If you have health problems, such as high blood pressure, sleeping disorders, depression, irritable bowel syndrome, or chronic pain, meditation is also medically advisable in conjunction with your overall treatment.
Features of Meditation
Some features of meditation are universally accepted, no matter the particular kind you practice. These include relaxed breathing exercises and focused attention to help you free your mind, usually with the help of a repeated mantra of image.
Despite popular conception, you do not have to meditate sitting down. You can also do it lying down or even walking. Just make sure to keep a correct posture, so you won’t put too much pressure on your muscles, and look for the most comfortable position as possible.
In the beginning, it is also advisable to meditate in a quiet place, but as you become more skilled, you will soon be able to tune out the noise and focus only in your mind. Let thoughts pass freely through your head and avoid obsessing over little matters that bothered you throughout the day.
Meditation is supposed to let you make peace with that, forgiving those who might have injured you and focusing instead on the loving things about your life that make it worth living.
Apps for Mom’s Meditation
Some are free, some are paid (usually with a free trial, however) and they can help you break free from the beginner stage.

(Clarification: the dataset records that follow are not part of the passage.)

Lemma charge_v5_hashes s o r n h0 h now o' c kinds e : heads (v5 o) !! qRoot r = Some h -> charge_v5 s o r n h0 now = Ok (o', c, kinds, e) -> exists merged novel tel h',
  differenceAndUnionV5Tx (outcomes o) (hOutcomeSet h0) (MkCandidate [] (hashes_of n)) = Ok (merged, novel, tel) /\
  persistV5SetObjectsTx (outcomes o) merged = Ok (outcomes o') /\ heads (v5 o') = <[qRoot r := h']> (heads (v5 o)) /\
  (novel = [] /\ h' = h \/ hEpoch h = hEpoch h0 /\ hOutcomeSet h' = SetSHA256 (objSet merged) /\ OutcomeFacts (hUsed h') = OutcomeFacts (hUsed h) + Z.of_nat (length novel)) /\
  observations (v5 o') = observations (v5 o) /\ root_observations (v5 o') = root_observations (v5 o).
Proof.
  intros Hh E. unfold charge_v5 in E. cbv zeta in E. apply bind_ok in E as ([u1 u2] & _ & E). apply bind_ok in E as (d1 & _ & E). apply bind_ok in E as (d2 & _ & E).
  apply bind_ok in E as ([[merged novel] tel] & Htx & E). apply bind_ok in E as (ks & _ & E). apply bind_ok in E as (grant & _ & E). apply fail_if_bind_ok in E as [_ E].
  apply bind_ok in E as (m1 & _ & E). apply bind_ok in E as (m2 & _ & E). apply bind_ok in E as (t' & _ & E). apply bind_ok in E as (st' & Hp & E).
  exists merged, novel, tel. destruct (no_novelty _) eqn:Ez.
  - apply bind_ok in E as (epoch & _ & [= <- _ _ _]). exists h. split; [done|]. split; [done|]. split; [by rewrite insert_id|]. split; [|done]. left. split; [|done].
    apply no_novelty_spec in Ez. injection Ez as _ _ Ez. by destruct novel.
  - apply bind_ok in E as (o2 & Hcas & [= <- _ _ _]). apply (cas_head_ok _ _ _ _ _ _ _ _ _ _ _ h) in Hcas as (Ee & _ & _ & ->); [|done]. eexists.
    split; [done|]. split; [done|]. split; [reflexivity|]. split; [|done]. by right.
Qed.
(** C1. For every run of [create_slideshow] the frames written to the sink
    number at most the budget [total_frames = int(video_duration *
    frame_rate)] (no frame at all when that value cannot be computed, and
    none when it is negative); once [frame_count] has reached the budget,
    the display loop and the transition loop run to their end without
    writing, whatever the per-segment frame counts are. *)
Theorem frames_written_within_budget E image_files cfg :
  let st := snd (create_slideshow E image_files cfg initial) in
  frame_count st = Z.of_nat (length (written st)) /\
  match frame_budget cfg with
  | inr total =>
      Z.of_nat (length (written st)) <= Z.max 0 total /\
      (0 <= total -> Z.of_nat (length (written st)) <= total)
  | inl _ => written st = []
  end /\
  (forall iters total curr_img st',
      total <= frame_count st' ->
      display_loop iters total curr_img st' = (inr tt, st')) /\
  (forall iters tf total kind curr_img st',
      total <= frame_count st' ->
      transition_loop E iters tf total kind curr_img st' = (inr tt, st')).
Proof.
  intros st.
  assert (Hsplit : match frame_budget cfg with
                   | inr total => within_budget total st
                   | inl _ => frame_count st = 0 /\ written st = []
                   end).
  { destruct (frame_budget cfg) as [e | total] eqn:Hb.
    - assert (H : preserves (fun s => frame_count s = 0 /\ written s = [])
                            (create_slideshow E image_files cfg)).
      { apply create_slideshow_preserves.
        + intros ev s Hs. exact Hs.
        + intros fixed idur total fp rest fi th _ _ _ Htotal.
          rewrite Hb in Htotal. discriminate. }
      apply (H initial). split; reflexivity.
    - assert (H : preserves (within_budget total)
                            (create_slideshow E image_files cfg)).
      { apply create_slideshow_preserves.
        + intros ev. apply within_budget_neutral; auto with neutral.
        + intros fixed idur total' fp rest fi th _ _ _ Htotal. rewrite Hb in Htotal.
          injection Htotal as <-. apply process_images_within_budget. }
      apply (H initial). split; simpl; lia. }
  split; [| split; [| split]].
  - destruct (frame_budget cfg); [| apply Hsplit].
    destruct Hsplit as [-> ->]. reflexivity.
  - destruct (frame_budget cfg) as [e | total]; [apply Hsplit |].
    destruct Hsplit as [H1 H2]. rewrite <- H1. split; lia.
  - intros; now apply display_loop_exhausted.
  - intros; now apply transition_loop_exhausted.
Qed.

(** ** Transitions shorter than one frame *)

Lemma range_nonpositive n : n <= 0 -> range n = [].
Proof.
  intros Hn. unfold range. replace (Z.to_nat n) with 0%nat by lia. reflexivity.
Qed.

Lemma in_range j n : In j (range n) -> 0 <= j < n.
Proof.
  unfold range. rewrite in_map_iff. intros [k [<- Hk]].
  apply in_seq in Hk. lia.
Qed.


(** ** Images that cannot be decoded *)

Lemma process_image_index E cfg fixed idur tw th total i i' img_path :
  i <> 0 -> i' <> 0 ->
  process_image E cfg fixed idur tw th total i img_path =
  process_image E cfg fixed idur tw th total i' img_path.
Proof.
  intros Hi Hi'. unfold process_image.
  destruct (Z.eqb_spec i 0); [contradiction |].
  destruct (Z.eqb_spec i' 0); [contradiction |]. reflexivity.
Qed.

Lemma process_images_index E cfg fixed idur tw th total files :
  forall i i' st, 1 <= i -> 1 <= i' ->
    process_images E cfg fixed idur tw th total i files st =
    process_images E cfg fixed idur tw th total i' files st.
Proof.
  induction files as [| f rest IH]; intros i i' st Hi Hi'; simpl; [reflexivity |].
  unfold bind. rewrite (process_image_index E cfg fixed idur tw th total i i')
    by lia.
  destruct (process_image E cfg fixed idur tw th total i' f st) as [[e | []] st'];
    [reflexivity |].
  apply IH; lia.
Qed.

Afterward, when you feel confident you can design a meditation exercise by yourself that is for yourself.
Perhaps you will even include some yoga poses or stretching positions. These will further relax your muscles as well as your mind.
The benefits of meditation are recognized by many different cultures in the world. As a result, you’ll discover “yoga” class can mean many different things depending on your location and where the class is held.
If you are religious and perhaps a bit wary of whether to engage in “ancient practices” of other religious traditions, fear not!
Introduction to Yoga Conclusion
I genuinely hope this short guide for meditation has helped you! As a mother, I think it is best to think about meditation as self-care. Not only is Yoga a practice that will improve your personal physical and mental well-being, it encourages healthier relationships with others.
Who knows, perhaps other members of your family can benefit from it as well. Be the first one to set an example of a healthy, meaningful, contemplative, and possibly spiritual way of discovering much-needed relaxation.